Matthew se acercó y, siguiendo las instrucciones de Ronald, se abalanzó sobre las piernas temblorosas del hombre. El policía consiguió meterle la cuña dentro de la boca. Ronald palpó con cautela los zapatos como quien mete la mano en las brasas. Le cerró los ojos y buscó los cordones, los desató y tiró de los zapatos con tanta violencia que uno de ellos estuvo a punto de golpear a uno de los transeúntes. Luego se apartó de un salto de aquella figura trémula.

El hombre seguía agitándose cuando llegó la ambulancia. Dos hombres con uniforme de enfermeros lo pusieron en una camilla y se lo llevaron.

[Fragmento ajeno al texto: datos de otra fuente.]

(* ===== verification/Vterm.v ===== *)
(** * Vterm: virtual terminals

    [hype/vterm.c], [hype/vtty.c] and the hypervisor calls on them.  A terminal is the server
    or the client end of a session; the server brings the two character buffers ([VtFifo]),
    and when it is registered with a client the two ends share them, crosswise.  Clients
    without a server are on the list [vt_unpaired], whose nodes, in the terminals
    themselves, are in a heap of pointers ([Dlist]): a terminal's node has the terminal's
    address.  Of the two resources of a terminal only the owner of the current one appears;
    the list of a partition's resources is [Resource]'s, and passing a terminal on ([vt_grant],
    [vt_rescind]) is not here. *)

From S2P Require Import Prelude Hcall Bitmap PgAlloc Dlist Xirr Xir Logical Imemcpy VtFifo.

Definition XIRR_CLASS_VTERM : Z := 4.
Definition CHANNELS_PER_OS : Z := 8.

(** [struct vt]; [vt_partner], [vt_get] and [vt_put] are addresses. *)
Record vt := Vt {
  vt_owner : Z;
  vt_liobn : Z;
  vt_interrupt : Z;
  vt_valid : Z;
  vt_dma_size : Z;
  vt_partner : Z;
  vt_get_fifo : Z;
  vt_put_fifo : Z
}.

(** What is used here of [struct os]. *)
Record vos := VOs { vo_lpid : Z; po_vt : list Z; po_chan : list Z }.

(** The terminals and the buffers by address, the nodes of the list of clients, the
    partitions, memory, the interrupt lines and the page allocator. *)
Record vterm := Vterm {
  vts : gmap Z vt;
  fifos : gmap Z vt_fifo;
  vlist : dheap;
  voss : gmap Z vos;
  vpm : pmem;
  virq : machine;
  vpool : pg_alloc
}.

(** [&vt_unpaired.vu_dlist] *)
Definition vu_dlist : Z := 1.

Definition put_vt (s : vterm) (a : Z) (x : vt) : vterm := Vterm (<[a := x]> (vts s)) (fifos s) (vlist s) (voss s) (vpm s) (virq s) (vpool s).
Definition del_vt (s : vterm) (a : Z) : vterm :=
  Vterm (delete a (vts s)) (fifos s) (DHeap (delete a (dl_next (vlist s))) (delete a (dl_prev (vlist s)))) (voss s) (vpm s) (virq s) (vpool s).
Definition set_fifos (s : vterm) (f : gmap Z vt_fifo) : vterm := Vterm (vts s) f (vlist s) (voss s) (vpm s) (virq s) (vpool s).
Definition put_fifo (s : vterm) (a : Z) (f : vt_fifo) : vterm := set_fifos s (<[a := f]> (fifos s)).
Definition set_vlist (s : vterm) (h : dheap) : vterm := Vterm (vts s) (fifos s) h (voss s) (vpm s) (virq s) (vpool s).
Definition set_vpm (s : vterm) (m : pmem) : vterm := Vterm (vts s) (fifos s) (vlist s) (voss s) m (virq s) (vpool s).
Definition set_virq (s : vterm) (m : machine) : vterm := Vterm (vts s) (fifos s) (vlist s) (voss s) (vpm s) m (vpool s).
Definition set_vpool (s : vterm) (p : pg_alloc) : vterm := Vterm (vts s) (fifos s) (vlist s) (voss s) (vpm s) (virq s) p.
Lemma eval_rev radix cs v : digits_of radix cs v -> eval_digits radix 0 (rev cs) = v.
Proof.
  unfold eval_digits. induction 1 as [|c d cs v Hd H IH]; [done|]. simpl rev. rewrite foldl_app, IH. simpl. by rewrite Hd.
Qed.

Lemma eval_zeros base n ds : eval_digits base 0 (replicate n char_0 ++ ds) = eval_digits base 0 ds.
Proof. unfold eval_digits. rewrite foldl_app. f_equal. by induction n. Qed.

(** [strtoul] reads digits up to the first character that is none. *)
Lemma strtoul_loop_step c d nptr base val :
  digit_value c = Some d ->
  strtoul_loop c nptr base val =
  match nptr with [] => Fault Out_of_bounds | c' :: nptr' => strtoul_loop c' nptr' base (add64 (mul64 val base) d) end.
Proof.
  unfold digit_value. intros H. destruct nptr; cbn [strtoul_loop];
    repeat match type of H with context [if ?b then _ else _] => destruct b end; congruence.
Qed.

Lemma strtoul_loop_end c nptr base val : digit_value c = None -> strtoul_loop c nptr base val = Ok (val, nptr).
Proof.
  unfold digit_value. intros H. destruct nptr; cbn [strtoul_loop];
    repeat match type of H with context [if ?b then _ else _] => destruct b end; congruence.
Qed.

Lemma strtoul_loop_spec ds t rest base : forall val,
  Forall (fun c => is_Some (digit_value c)) ds -> digit_value t = None -> is_u64 val ->
  strtoul_loop (List.hd 0 (ds ++ t :: rest)) (List.tl (ds ++ t :: rest)) base val =
  Ok (u64 (eval_digits base val ds), rest).
Proof.
  intros val Hds Ht. revert val. induction Hds as [|c ds [d Hd] Hds IH]; intros val Hv; cbn [app List.hd List.tl].
  - rewrite strtoul_loop_end by done. unfold eval_digits. simpl. by rewrite u64_small by exact Hv.
  - rewrite (strtoul_loop_step c d) by done. specialize (IH (add64 (mul64 val base) d) (u64_range _)).
    destruct (ds ++ t :: rest) as [|c' r] eqn:E; [by destruct ds|]. cbn [List.hd List.tl] in IH. rewrite IH. f_equal. f_equal.
    unfold eval_digits at 2. simpl. rewrite Hd. simpl default. fold (eval_digits base (val * base + d) ds).
    unfold add64, mul64, u64. clear. generalize (val * base) as x. intros x.
    assert (((x mod 2 ^ 64 + d) mod 2 ^ 64) mod 2 ^ 64 = (x + d) mod 2 ^ 64) as H by (rewrite Zmod_mod, Zplus_mod_idemp_l; done).
    revert H. generalize ((x mod 2 ^ 64 + d) mod 2 ^ 64) as y. generalize (x + d) as z. unfold eval_digits.
    induction ds as [|c ds IH]; intros z y H; simpl; [done|]. apply IH.
    rewrite (Z.add_mod (y * base)), (Z.mul_mod y), H, <- Z.mul_mod, <- Z.add_mod by done. done.
Qed.

(** The digits of a number without sign or prefix. *)
Lemma digits_plain val radix width flgs :
  0 <= val < 2 ^ 64 -> 8 <= radix <= 16 -> 0 <= width -> Z.land flgs SIGNED = 0 -> (Z.land flgs PTR = 0 \/ radix <> 16) ->
  exists num, digits val radix width flgs = Ok (replicate (if truth (Z.land flgs ZERO) then Z.to_nat width - length num else 0) char_0 ++ rev num) /\
    digits_of radix num val /\ (1 <= length num <= 22)%nat.
Proof.
  intros Hv Hr Hw Hs Hp. unfold digits. destruct (Z.eqb_spec radix 0), (Z.ltb_spec 16 radix); try lia. cbn [orb].
  set (dig := if truth (Z.land flgs UPPER) then Hex_X else hex_x).
  assert (is_dig dig) as Hd by (unfold dig; destruct (truth _); [apply is_dig_Hex|apply is_dig_hex]).
  rewrite Hs. change (truth 0) with false. cbn [andb].
  assert (truth (Z.land flgs PTR) && (radix =? 16) = false) as ->.
  { destruct Hp as [->|?]; [done|]. destruct (Z.eqb_spec radix 16); [done|]. apply andb_false_r. }
  cbn [res_bind].
  assert (exists num, (if val =? 0 then Ok [char_0] else digits_loop 25 dig [] val radix) = Ok num /\
    digits_of radix num val /\ (1 <= length num <= 22)%nat) as (num & -> & Hn & Hl).
  { destruct (Z.eqb_spec val 0) as [->|Hnz].
    - exists [char_0]. split_and!; [done| |simpl; lia..]. apply (digits_cons radix char_0 0 [] 0); [done|constructor].
    - destruct (digits_loop_spec dig radix 22 25 [] val) as (cs & E & Hcs & Hl); [done|lia| |lia|done|].
      { split; [lia|]. apply Z.lt_le_trans with (8 ^ 22); [lia|]. apply Z.pow_le_mono_l. lia. }
      exists cs. rewrite E. split_and!; [done..| |done]. destruct cs; [inversion Hcs; lia|simpl; lia]. }
  cbn [res_bind app]. exists num. split_and!; [|done|lia..]. do 2 f_equal.
  destruct (truth (Z.land flgs ZERO)); [|done]. cbn [andb]. destruct (Z.ltb_spec (Z.of_nat (length num)) width).
  - f_equal. lia.
  - by replace (Z.to_nat width - length num)%nat with 0%nat by lia.
Qed.
(** An object stays right when the others keep their shape and the owners theirs. *)
Lemma obj_ok_keeps g g' own own' k o o0 :
  keeps g g' -> (forall p, is_prop g p -> own' p = own p) -> g !! k = Some o0 -> same_shape o0 o ->
  obj_ok g own k o -> obj_ok g' own' k o.
Proof.
  intros H Ho Ek S Hk. destruct o as [r|r|r]; simpl in *.
  - destruct Hk as [H1 H2 H3 H4 H5 H6]. split; [| | | | |done].
    + destruct H1 as [?|[??]]; [by left|right; eauto with ofd].
    + destruct H2 as [?|[??]]; [by left|right; eauto with ofd].
    + destruct H3 as [?|[??]]; [by left|right; eauto with ofd].
    + destruct H4 as [?|(?&?&E)]; [by left|right]. rewrite Ho by done. eauto with ofd.
    + destruct H5; [by left|right; eauto with ofd].
  - destruct Hk as [H1 H2]. split; [|done]. destruct H1 as [?|(?&?&E)]; [by left|right].
    rewrite (Ho (op_next r)) by done. rewrite (Ho k) by (destruct o0 as [|r0|]; try done; by exists r0). eauto with ofd.
  - eauto with ofd.
Qed.

Lemma keeps_insert g k o o' : g !! k = Some o -> same_shape o o' -> keeps g (<[k := o']> g).
Proof.
  intros E S j x Ej. destruct (decide (j = k)) as [->|]; [rewrite lookup_insert_eq; exists o'; split; [done|congruence]|].
  rewrite lookup_insert_ne by done. exists x. split; [done|]. by destruct x.
Qed.

Lemma keeps_fresh g k o' : g !! k = None -> keeps g (<[k := o']> g).
Proof.
  intros E j x Ej. rewrite lookup_insert_ne by (intros ->; congruence). exists x. split; [done|]. by destruct x.
Qed.

(** Replacing an object by one of the same shape and size that is right where it lies. *)
Lemma put_own m own k o o' :
  ofd_own m own -> om_mem m !! k = Some o -> same_shape o o' -> obj_cells o' = obj_cells o ->
  obj_ok (om_mem m) own k o' -> ofd_own (put m k o') own.
Proof.
  intros [Hn Ho Ha Hr Hk] E S C K. pose proof (keeps_insert _ _ _ _ E S) as Hkeep. split; cbn [om_num om_next om_mem put].
  - done.
  - intros j x Ej. destruct (decide (j = k)) as [->|]; [rewrite lookup_insert_eq in Ej; injection Ej as <-; rewrite C; by apply Ho|].
    rewrite lookup_insert_ne in Ej by done. by apply Ho.
  - intros j1 x1 j2 x2 E1 E2 Hj.
    assert (forall j x, <[k := o']> (om_mem m) !! j = Some x -> exists y, om_mem m !! j = Some y /\ obj_cells x = obj_cells y) as Hold.
    { intros j x Ej. destruct (decide (j = k)) as [->|]; [rewrite lookup_insert_eq in Ej; injection Ej as <-; eauto|].
      rewrite lookup_insert_ne in Ej by done. eauto. }
    apply Hold in E1 as (y1 & E1 & ->). apply Hold in E2 as (y2 & E2 & _). by eapply Ha.
  - by eapply keeps_node.
  - intros j x Ej. destruct (decide (j = k)) as [->|].
    + rewrite lookup_insert_eq in Ej. injection Ej as <-. by eapply obj_ok_keeps.
    + rewrite lookup_insert_ne in Ej by done. eapply obj_ok_keeps; [done|done|done| |by apply Hk]. by destruct x.
Qed.

(** ** A new object *)
Lemma fresh_above m own k : ofd_own m own -> om_next m <= k -> om_mem m !! k = None.
Proof. intros H Hk. destruct (om_mem m !! k) as [o|] eqn:E; [|done]. apply (w_obj _ _ H) in E. lia. Qed.

Definition set_own (own : Z -> Z) (k v : Z) : Z -> Z := fun j => if j =? k then v else own j.

Lemma set_own_old g own k v p : g !! k = None -> is_prop g p -> set_own own k v p = own p.
Proof. intros E [r Er]. unfold set_own. destruct (Z.eqb_spec p k); [congruence|done]. Qed.

(** A right object put at [om_next], which moves up. *)
Lemma new_own m own cells o v :
  ofd_own m own -> 0 < cells -> om_next m + cells < om_num m -> obj_cells o = cells ->
  let g := <[om_next m := o]> (om_mem m) in
  obj_ok g (set_own own (om_next m) v) (om_next m) o ->
  ofd_own (OfdMem (om_num m) (om_next m + cells) g) (set_own own (om_next m) v).
Proof.
  intros H Hc Hn C g K. pose proof (fresh_above m own (om_next m) H ltac:(lia)) as Hf.
  pose proof (keeps_fresh _ _ o Hf) as Hkeep. fold g in Hkeep. destruct H as [Hn' Ho Ha Hr Hk]. split; cbn [om_num om_next om_mem].
  - lia.
  - intros j x Ej. unfold g in Ej. apply lookup_insert_Some in Ej as [[<- <-]|[_ Ej]]; [lia|]. apply Ho in Ej. lia.
  - intros j1 x1 j2 x2 E1 E2 Hj. unfold g in E1, E2.
    apply lookup_insert_Some in E1 as [[<- <-]|[_ E1]]; apply lookup_insert_Some in E2 as [[<- <-]|[_ E2]]; try lia.
    + apply Ho in E2. lia.
    + apply Ho in E1. lia.
    + by eapply Ha.
  - by eapply keeps_node.
  - intros j x Ej. unfold g in Ej. apply lookup_insert_Some in Ej as [[<- <-]|[_ Ej]]; [done|].
    eapply obj_ok_keeps; [exact Hkeep| |exact Ej|by destruct x|by apply Hk]. intros p Hp. by eapply set_own_old.
Qed.

(** ** Fetching objects *)
Lemma node_inv m k r : node m k = Ok r -> om_mem m !! k = Some (NODE_PAT r) /\ 0 <= k < om_next m.
Proof.
  unfold node, ofd_node_get, obj_at. destruct (Z.ltb_spec k (om_next m)); [|discriminate]. destruct (Z.leb_spec 0 k); [|discriminate].
  destruct (om_mem m !! k) as [[r'| |]|]; simpl; try discriminate. by intros [= ->].
Qed.

Lemma prop_inv m k r : prop m k = Ok r -> om_mem m !! k = Some (PROP_PAT r) /\ 0 <= k < om_next m.
Proof.
  unfold prop, ofd_prop_get, obj_at. destruct (Z.ltb_spec k (om_next m)); [|discriminate]. destruct (Z.leb_spec 0 k); [|discriminate].
  destruct (om_mem m !! k) as [[|r'|]|]; simpl; try discriminate. by intros [= ->].
Qed.

Lemma get_inv m k r : ofd_node_get m k = Ok (Some r) -> om_mem m !! k = Some (NODE_PAT r) /\ 0 <= k < om_next m.
Proof. intros H. apply node_inv. unfold node. by rewrite H. Qed.

Lemma pget_inv m k r : ofd_prop_get m k = Ok (Some r) -> om_mem m !! k = Some (PROP_PAT r) /\ 0 <= k < om_next m.
Proof. intros H. apply prop_inv. unfold prop. by rewrite H. Qed.

Lemma node_ok_at m own k r : ofd_own m own -> om_mem m !! k = Some (NODE_PAT r) -> node m k = Ok r.
Proof.
  intros H E. apply (w_obj _ _ H) in E as Hk. unfold node, ofd_node_get, obj_at.
  destruct (Z.ltb_spec k (om_next m)); [|lia]. destruct (Z.leb_spec 0 k); [|lia]. by rewrite E.
Qed.

Lemma prop_ok_at m own k r : ofd_own m own -> om_mem m !! k = Some (PROP_PAT r) -> prop m k = Ok r.
Proof.
  intros H E. apply (w_obj _ _ H) in E as Hk. unfold prop, ofd_prop_get, obj_at.
  destruct (Z.ltb_spec k (om_next m)); [|lia]. destruct (Z.leb_spec 0 k); [|lia]. by rewrite E.
Qed.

—Te ha perturbado, ¿no? —dijo Matthew mientras volvían a la orilla del río.

—Sí —dijo Ronald.

—¿Vas a estar bien?

—Oh, sí, claro.

Matthew fue a telefonear a su hermana y luego se puso a leer una novela en Lyon’ s Corner House, esperando a que llegara la hora de ir a recoger a Alice. La novela se titulaba Marie Donadieu. Por su parte, Ronald, después de caminar un trecho a solas, sintió de repente que corría peligro y cogió un taxi de vuelta a casa. Una vez allí, se resistió al ataque con ayuda del fenobarbital, pese a los espasmos que le estaban entrando ya. Y es que en ocasiones de excesiva angustia Ronald, en cierto modo, disfrutaba del hecho de estar más despierto, más consciente de lo habitual, disfrutaba de esa tensión y le gustaba observar hasta dónde era capaz de soportarla. Esa noche se preparó para meterse en la cama sin percibir un solo indicio de la proximidad de un ataque y aunque había dejado las pastillas a mano, al final no tuvo que tomarlas y logró conciliar un sueño atormentado, en lugar de uno muerto y pacífico.